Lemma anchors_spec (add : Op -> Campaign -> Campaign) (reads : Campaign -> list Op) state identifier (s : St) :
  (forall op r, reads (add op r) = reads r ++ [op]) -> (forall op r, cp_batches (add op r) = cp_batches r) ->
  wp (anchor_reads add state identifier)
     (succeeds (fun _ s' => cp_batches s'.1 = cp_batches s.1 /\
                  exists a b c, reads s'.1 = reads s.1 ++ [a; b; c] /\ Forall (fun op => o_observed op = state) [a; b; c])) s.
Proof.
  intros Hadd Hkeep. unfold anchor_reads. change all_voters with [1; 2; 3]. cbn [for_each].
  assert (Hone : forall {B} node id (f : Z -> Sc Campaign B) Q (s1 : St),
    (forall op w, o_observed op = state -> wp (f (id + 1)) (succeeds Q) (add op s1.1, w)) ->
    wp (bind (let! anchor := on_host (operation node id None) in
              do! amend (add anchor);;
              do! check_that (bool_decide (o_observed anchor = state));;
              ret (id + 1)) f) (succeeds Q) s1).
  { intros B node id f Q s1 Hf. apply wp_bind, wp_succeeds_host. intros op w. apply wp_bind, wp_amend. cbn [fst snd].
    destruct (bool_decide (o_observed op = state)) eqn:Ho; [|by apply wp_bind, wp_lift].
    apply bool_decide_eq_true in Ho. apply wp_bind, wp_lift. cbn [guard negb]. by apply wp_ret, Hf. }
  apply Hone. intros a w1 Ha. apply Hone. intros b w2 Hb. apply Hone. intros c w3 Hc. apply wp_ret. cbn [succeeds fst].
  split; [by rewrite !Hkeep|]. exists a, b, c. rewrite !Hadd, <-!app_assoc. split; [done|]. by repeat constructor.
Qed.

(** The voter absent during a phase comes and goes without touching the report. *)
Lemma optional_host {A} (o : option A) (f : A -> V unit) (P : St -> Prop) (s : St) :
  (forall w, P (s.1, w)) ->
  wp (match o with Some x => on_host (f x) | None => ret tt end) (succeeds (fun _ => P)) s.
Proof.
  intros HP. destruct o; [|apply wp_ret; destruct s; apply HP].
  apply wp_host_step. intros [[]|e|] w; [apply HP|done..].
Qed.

****

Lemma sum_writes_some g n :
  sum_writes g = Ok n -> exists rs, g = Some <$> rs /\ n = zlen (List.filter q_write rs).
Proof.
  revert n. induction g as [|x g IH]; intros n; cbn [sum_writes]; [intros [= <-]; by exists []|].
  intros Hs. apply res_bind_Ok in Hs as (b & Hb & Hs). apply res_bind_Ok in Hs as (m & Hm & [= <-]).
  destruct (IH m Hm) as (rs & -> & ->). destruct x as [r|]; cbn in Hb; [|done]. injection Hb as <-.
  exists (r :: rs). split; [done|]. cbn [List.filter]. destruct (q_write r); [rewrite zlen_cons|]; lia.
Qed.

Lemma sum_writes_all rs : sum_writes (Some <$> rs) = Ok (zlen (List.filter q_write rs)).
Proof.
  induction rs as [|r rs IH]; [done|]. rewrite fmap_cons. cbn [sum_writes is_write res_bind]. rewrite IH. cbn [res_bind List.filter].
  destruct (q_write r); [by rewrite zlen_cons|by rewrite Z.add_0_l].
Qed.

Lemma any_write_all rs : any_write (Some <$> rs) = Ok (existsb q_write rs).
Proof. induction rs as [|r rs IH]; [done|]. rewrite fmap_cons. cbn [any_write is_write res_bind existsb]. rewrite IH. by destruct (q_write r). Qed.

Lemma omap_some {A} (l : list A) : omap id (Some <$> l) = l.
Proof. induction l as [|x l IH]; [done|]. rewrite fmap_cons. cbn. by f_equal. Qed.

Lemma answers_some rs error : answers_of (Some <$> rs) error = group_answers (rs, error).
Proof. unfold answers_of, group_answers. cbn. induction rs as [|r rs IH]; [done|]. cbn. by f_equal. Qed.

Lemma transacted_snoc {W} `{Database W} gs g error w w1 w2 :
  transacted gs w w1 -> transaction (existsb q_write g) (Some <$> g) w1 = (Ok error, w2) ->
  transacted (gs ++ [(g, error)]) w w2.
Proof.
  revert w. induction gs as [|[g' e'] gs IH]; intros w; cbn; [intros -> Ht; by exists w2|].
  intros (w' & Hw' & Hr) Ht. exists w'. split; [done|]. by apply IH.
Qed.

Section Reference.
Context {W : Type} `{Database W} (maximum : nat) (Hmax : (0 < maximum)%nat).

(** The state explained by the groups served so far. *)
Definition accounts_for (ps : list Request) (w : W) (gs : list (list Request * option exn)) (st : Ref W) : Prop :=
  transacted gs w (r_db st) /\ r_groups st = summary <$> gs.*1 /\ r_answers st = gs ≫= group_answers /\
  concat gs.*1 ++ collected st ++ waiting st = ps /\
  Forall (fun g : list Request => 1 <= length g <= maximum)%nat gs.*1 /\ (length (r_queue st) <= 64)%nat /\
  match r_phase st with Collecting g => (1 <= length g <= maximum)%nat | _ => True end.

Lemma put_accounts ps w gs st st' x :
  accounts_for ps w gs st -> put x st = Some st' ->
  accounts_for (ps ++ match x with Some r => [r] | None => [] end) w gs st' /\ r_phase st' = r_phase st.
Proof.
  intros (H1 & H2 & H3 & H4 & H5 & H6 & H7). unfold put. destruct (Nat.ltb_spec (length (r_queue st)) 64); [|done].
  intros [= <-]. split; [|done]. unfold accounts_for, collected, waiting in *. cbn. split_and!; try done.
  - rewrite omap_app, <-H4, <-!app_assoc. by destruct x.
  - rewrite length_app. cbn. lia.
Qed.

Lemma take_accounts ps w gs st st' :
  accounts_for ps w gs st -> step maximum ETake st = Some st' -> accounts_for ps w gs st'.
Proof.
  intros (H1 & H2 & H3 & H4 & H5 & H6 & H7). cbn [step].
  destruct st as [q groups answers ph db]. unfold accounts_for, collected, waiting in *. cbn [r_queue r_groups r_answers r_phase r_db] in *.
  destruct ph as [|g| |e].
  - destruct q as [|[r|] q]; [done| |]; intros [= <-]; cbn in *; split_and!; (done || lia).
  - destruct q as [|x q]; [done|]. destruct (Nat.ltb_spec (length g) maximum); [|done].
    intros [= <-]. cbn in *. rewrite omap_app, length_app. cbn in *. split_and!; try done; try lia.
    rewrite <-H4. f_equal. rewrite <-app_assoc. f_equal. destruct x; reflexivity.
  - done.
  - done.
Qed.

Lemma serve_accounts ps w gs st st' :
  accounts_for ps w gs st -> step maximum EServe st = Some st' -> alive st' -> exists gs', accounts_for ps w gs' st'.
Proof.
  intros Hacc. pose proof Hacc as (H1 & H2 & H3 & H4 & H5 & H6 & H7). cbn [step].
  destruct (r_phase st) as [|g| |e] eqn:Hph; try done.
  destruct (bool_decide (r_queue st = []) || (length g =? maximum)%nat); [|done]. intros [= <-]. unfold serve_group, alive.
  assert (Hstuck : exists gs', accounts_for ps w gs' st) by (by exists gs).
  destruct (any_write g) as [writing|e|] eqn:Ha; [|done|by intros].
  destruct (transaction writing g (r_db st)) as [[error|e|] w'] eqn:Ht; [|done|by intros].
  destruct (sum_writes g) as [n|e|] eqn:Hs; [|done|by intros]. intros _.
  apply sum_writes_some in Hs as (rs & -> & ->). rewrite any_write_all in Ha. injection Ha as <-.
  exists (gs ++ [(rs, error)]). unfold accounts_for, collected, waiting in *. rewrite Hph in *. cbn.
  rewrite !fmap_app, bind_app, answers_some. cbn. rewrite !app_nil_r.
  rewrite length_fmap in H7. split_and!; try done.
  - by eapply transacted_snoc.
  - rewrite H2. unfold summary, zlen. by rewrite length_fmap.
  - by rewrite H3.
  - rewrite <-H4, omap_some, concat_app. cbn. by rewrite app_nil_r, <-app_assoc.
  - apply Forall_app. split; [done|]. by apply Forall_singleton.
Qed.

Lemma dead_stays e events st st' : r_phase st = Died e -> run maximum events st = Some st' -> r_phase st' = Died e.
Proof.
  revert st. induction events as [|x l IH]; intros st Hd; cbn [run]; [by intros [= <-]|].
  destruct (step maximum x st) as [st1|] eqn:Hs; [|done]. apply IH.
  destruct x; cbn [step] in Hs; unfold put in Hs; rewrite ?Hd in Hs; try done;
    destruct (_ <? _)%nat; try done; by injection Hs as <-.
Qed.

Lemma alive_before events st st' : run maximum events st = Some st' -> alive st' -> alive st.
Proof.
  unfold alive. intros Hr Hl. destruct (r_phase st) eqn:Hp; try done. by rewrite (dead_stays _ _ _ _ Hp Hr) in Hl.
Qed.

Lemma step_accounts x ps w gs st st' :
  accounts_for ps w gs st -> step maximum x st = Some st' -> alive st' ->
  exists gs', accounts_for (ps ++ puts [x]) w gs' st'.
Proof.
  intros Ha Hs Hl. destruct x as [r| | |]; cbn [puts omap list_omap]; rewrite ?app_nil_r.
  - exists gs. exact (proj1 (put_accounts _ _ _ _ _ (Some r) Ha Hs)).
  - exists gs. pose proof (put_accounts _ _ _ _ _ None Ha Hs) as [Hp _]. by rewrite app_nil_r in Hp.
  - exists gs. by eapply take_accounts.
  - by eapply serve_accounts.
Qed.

****

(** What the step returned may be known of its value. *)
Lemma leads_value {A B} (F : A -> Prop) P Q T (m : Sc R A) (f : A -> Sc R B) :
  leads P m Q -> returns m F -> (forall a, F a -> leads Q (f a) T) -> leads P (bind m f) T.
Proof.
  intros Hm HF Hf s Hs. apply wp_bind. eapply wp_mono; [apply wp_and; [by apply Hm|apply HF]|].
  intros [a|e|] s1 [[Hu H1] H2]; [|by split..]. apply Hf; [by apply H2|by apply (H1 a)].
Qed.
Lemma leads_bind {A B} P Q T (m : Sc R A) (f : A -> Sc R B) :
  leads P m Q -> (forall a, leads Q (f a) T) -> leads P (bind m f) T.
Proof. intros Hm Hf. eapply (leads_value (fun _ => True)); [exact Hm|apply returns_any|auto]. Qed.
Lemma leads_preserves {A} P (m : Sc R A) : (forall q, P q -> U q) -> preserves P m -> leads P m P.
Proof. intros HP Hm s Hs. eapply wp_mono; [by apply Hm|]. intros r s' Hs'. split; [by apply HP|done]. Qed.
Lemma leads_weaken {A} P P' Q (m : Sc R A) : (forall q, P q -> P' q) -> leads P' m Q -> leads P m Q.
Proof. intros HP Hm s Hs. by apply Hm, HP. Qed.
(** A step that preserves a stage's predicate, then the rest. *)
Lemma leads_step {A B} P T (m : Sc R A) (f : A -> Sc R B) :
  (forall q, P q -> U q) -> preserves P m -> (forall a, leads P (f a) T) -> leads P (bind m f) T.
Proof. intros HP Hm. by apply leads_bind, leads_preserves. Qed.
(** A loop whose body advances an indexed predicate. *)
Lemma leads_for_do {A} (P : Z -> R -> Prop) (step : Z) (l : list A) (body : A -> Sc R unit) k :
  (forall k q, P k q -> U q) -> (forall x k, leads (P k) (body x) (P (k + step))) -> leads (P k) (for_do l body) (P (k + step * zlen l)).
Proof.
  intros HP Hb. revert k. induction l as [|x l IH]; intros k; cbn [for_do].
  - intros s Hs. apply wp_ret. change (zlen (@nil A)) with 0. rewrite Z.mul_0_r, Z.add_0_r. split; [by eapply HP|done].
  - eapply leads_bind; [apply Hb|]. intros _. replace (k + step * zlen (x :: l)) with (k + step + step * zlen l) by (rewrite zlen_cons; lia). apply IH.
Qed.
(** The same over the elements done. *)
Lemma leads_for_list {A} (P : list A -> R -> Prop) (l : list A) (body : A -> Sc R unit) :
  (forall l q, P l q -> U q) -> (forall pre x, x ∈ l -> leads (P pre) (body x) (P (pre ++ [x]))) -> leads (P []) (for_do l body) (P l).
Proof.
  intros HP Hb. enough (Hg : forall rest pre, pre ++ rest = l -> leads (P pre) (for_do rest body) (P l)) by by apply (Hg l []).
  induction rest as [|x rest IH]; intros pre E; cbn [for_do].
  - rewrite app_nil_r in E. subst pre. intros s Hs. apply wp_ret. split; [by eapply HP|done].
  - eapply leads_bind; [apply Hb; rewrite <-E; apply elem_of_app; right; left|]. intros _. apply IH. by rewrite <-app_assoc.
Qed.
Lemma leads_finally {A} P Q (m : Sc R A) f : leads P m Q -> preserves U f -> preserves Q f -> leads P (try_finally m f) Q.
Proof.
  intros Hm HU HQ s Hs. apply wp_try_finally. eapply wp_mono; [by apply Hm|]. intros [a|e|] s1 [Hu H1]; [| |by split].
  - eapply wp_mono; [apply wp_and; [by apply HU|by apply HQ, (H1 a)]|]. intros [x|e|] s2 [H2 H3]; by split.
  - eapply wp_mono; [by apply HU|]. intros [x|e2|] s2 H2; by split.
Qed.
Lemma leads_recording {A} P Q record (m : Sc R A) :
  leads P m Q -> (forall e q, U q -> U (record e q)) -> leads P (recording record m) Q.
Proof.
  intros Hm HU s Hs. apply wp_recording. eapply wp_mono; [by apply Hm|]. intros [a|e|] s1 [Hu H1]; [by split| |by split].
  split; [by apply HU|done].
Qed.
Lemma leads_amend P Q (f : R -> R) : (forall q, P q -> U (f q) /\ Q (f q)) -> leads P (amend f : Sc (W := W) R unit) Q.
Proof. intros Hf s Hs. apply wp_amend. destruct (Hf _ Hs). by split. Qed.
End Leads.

****

## TASK TO CARRY OUT
Copy every line that includes the string "assert" from the material above.

## RESPONSE BELOW
  assert (Hone : forall {B} node id (f : Z -> Sc Campaign B) Q (s1 : St),
  assert (Hstuck : exists gs', accounts_for ps w gs' st) by (by exists gs).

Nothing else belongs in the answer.